** Opening Supplied material block **

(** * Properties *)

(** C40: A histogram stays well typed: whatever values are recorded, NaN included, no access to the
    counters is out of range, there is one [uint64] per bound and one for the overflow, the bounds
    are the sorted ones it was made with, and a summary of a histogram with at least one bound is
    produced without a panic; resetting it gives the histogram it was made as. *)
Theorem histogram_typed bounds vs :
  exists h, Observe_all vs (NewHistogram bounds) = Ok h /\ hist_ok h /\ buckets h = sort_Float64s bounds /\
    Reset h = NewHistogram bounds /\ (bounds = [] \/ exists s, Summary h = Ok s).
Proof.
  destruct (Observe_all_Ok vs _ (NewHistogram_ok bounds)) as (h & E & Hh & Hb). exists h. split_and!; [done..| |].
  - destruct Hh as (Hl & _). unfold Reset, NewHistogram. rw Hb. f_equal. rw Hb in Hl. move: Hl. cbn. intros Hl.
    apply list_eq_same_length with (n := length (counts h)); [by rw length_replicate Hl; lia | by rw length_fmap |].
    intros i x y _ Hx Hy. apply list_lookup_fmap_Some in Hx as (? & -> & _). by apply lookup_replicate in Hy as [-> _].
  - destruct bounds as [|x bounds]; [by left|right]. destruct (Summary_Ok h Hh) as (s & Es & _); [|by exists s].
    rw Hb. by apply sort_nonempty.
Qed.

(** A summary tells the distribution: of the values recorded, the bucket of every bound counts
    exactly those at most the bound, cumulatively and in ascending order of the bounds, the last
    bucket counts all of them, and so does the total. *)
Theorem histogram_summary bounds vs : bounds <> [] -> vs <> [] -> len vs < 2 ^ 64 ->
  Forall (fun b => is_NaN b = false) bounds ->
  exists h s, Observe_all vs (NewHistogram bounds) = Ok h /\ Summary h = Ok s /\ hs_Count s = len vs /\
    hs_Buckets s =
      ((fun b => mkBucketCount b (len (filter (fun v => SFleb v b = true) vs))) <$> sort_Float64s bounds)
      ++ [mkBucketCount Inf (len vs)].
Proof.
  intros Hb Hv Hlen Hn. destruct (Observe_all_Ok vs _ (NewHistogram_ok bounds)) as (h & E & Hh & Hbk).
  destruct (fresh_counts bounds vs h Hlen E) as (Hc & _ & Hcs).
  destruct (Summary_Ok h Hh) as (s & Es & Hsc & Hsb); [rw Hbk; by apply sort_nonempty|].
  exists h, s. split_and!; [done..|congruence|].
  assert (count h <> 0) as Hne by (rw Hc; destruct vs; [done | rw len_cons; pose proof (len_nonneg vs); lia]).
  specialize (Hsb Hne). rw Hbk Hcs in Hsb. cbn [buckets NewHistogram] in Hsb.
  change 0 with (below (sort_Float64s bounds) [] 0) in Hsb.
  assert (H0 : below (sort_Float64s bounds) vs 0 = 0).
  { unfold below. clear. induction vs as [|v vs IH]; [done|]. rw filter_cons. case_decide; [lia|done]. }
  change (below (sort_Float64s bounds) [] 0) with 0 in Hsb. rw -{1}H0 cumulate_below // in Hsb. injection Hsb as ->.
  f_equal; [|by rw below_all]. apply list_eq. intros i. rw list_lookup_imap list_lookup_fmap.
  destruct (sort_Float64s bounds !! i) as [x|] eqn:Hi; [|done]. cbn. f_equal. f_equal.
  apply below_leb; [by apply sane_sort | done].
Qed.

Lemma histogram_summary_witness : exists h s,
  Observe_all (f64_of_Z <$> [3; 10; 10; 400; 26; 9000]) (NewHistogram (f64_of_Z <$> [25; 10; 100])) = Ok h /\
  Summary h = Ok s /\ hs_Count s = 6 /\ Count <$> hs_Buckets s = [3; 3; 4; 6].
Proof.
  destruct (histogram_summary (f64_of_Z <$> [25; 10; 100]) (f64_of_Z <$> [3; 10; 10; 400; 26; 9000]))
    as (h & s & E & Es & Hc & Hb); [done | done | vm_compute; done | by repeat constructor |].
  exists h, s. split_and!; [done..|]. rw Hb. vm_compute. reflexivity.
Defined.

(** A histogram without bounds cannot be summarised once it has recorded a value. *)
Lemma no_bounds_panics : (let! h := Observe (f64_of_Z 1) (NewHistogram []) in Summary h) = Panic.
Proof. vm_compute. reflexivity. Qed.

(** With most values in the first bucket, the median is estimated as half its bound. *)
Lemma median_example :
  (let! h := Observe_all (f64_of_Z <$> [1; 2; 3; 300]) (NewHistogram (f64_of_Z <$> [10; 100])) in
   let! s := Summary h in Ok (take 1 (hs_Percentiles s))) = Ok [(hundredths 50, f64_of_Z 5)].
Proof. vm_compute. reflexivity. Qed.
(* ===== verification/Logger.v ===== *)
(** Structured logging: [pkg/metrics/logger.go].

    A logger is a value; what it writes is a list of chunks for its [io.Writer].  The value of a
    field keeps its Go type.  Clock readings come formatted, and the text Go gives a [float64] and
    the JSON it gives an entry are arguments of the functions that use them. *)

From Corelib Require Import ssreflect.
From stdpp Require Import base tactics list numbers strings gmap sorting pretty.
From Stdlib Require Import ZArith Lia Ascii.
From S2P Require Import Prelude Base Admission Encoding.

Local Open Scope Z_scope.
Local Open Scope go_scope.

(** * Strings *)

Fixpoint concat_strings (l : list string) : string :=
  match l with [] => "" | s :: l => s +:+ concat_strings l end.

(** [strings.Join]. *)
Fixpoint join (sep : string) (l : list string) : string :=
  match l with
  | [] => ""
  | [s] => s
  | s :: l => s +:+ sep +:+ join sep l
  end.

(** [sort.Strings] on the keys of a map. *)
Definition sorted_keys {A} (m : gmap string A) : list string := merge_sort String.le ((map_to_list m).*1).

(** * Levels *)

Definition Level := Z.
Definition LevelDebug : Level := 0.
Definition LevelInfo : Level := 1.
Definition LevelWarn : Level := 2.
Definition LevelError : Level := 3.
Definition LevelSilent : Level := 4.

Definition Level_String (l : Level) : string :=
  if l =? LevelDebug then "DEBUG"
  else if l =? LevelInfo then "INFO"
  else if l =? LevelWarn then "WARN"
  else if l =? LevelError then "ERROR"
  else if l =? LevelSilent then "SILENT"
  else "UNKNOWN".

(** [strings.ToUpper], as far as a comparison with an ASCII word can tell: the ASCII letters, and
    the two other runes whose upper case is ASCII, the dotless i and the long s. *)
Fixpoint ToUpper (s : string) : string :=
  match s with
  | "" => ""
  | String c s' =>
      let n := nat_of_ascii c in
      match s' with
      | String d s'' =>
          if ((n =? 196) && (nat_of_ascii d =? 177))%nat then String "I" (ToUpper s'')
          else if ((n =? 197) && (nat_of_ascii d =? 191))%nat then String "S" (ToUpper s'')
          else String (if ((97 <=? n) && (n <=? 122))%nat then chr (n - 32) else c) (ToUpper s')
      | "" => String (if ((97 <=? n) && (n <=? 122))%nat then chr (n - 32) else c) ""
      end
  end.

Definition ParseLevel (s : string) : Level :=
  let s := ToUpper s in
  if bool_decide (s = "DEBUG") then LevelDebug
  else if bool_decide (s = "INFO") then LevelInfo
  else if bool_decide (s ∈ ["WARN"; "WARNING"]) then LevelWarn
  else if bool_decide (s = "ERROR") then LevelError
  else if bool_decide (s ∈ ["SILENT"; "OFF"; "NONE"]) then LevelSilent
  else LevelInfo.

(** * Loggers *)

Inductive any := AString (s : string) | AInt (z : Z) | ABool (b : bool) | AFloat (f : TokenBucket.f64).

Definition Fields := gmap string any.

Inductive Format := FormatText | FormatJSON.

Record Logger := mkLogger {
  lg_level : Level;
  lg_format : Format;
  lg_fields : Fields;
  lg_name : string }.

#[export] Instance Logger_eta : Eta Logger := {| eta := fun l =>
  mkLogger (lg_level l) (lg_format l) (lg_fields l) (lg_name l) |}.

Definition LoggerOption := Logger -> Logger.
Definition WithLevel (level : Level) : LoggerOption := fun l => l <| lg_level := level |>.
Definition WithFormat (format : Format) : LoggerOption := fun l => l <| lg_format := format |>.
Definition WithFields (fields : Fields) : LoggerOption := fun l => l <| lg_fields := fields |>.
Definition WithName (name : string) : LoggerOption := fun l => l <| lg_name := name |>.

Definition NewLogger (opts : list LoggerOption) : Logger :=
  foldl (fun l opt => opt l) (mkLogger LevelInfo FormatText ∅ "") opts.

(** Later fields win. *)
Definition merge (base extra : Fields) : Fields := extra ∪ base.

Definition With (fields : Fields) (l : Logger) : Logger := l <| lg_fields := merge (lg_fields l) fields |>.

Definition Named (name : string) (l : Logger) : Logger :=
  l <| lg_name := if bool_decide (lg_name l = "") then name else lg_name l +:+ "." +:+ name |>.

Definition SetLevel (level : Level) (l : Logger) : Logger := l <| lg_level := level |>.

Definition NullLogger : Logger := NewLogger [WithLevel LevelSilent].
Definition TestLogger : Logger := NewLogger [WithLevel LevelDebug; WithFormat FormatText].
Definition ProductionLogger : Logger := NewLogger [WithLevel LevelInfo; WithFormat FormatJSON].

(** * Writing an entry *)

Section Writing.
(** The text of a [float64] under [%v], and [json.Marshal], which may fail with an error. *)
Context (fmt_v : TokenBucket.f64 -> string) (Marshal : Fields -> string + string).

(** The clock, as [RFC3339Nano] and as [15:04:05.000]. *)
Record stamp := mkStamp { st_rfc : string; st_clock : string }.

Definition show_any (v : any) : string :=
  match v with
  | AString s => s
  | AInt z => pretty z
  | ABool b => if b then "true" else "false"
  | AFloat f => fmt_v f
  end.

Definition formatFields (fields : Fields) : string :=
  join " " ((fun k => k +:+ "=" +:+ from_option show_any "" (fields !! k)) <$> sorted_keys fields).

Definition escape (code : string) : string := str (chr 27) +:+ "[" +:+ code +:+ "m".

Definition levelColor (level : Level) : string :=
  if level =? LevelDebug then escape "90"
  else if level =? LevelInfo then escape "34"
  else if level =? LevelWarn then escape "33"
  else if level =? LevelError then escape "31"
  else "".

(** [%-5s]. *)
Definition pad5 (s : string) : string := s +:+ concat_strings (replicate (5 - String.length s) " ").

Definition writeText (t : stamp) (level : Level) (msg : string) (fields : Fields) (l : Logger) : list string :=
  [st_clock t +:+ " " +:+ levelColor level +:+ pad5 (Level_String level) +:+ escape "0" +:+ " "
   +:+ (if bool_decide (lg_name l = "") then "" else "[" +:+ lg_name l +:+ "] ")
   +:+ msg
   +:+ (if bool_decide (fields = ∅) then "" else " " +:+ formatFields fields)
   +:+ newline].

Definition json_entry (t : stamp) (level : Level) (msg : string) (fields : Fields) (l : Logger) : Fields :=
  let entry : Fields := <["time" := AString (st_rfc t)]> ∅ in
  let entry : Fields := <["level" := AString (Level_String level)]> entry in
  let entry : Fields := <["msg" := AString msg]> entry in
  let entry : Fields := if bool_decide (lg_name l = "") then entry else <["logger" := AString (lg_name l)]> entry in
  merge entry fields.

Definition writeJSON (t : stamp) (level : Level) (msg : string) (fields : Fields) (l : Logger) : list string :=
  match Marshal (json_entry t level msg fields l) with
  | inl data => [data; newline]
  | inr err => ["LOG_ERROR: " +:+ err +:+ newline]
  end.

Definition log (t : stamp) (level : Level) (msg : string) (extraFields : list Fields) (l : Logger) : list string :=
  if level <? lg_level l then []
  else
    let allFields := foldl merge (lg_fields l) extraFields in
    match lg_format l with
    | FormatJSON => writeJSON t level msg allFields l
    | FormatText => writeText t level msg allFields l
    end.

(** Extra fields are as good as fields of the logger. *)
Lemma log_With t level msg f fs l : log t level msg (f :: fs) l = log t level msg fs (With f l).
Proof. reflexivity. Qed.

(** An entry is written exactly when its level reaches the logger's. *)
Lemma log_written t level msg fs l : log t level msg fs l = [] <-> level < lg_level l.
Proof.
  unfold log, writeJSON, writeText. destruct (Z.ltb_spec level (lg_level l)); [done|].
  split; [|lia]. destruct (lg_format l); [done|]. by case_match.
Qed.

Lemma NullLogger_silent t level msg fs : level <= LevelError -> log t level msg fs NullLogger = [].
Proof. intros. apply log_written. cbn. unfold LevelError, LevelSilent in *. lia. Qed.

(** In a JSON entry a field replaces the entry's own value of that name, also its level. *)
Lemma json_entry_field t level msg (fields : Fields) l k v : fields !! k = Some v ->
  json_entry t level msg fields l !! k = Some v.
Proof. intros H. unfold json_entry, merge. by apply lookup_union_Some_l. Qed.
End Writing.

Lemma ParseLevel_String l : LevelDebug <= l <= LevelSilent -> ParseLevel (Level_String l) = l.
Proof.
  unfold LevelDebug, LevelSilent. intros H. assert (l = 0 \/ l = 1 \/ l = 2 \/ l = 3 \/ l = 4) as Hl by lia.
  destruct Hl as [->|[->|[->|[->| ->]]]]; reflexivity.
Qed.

** Closing Supplied material block **

Look above for the line holding "else if l =? LevelInfo" and the line holding "else if ((n". Retype both, and every line between them, word for word and nothing else.

  else if l =? LevelInfo then "INFO"
  else if l =? LevelWarn then "WARN"
  else if l =? LevelError then "ERROR"
  else if l =? LevelSilent then "SILENT"
  else "UNKNOWN".

(** [strings.ToUpper], as far as a comparison with an ASCII word can tell: the ASCII letters, and
    the two other runes whose upper case is ASCII, the dotless i and the long s. *)
Fixpoint ToUpper (s : string) : string :=
  match s with
  | "" => ""
  | String c s' =>
      let n := nat_of_ascii c in
      match s' with
      | String d s'' =>
          if ((n =? 196) && (nat_of_ascii d =? 177))%nat then String "I" (ToUpper s'')
          else if ((n =? 197) && (nat_of_ascii d =? 191))%nat then String "S" (ToUpper s'')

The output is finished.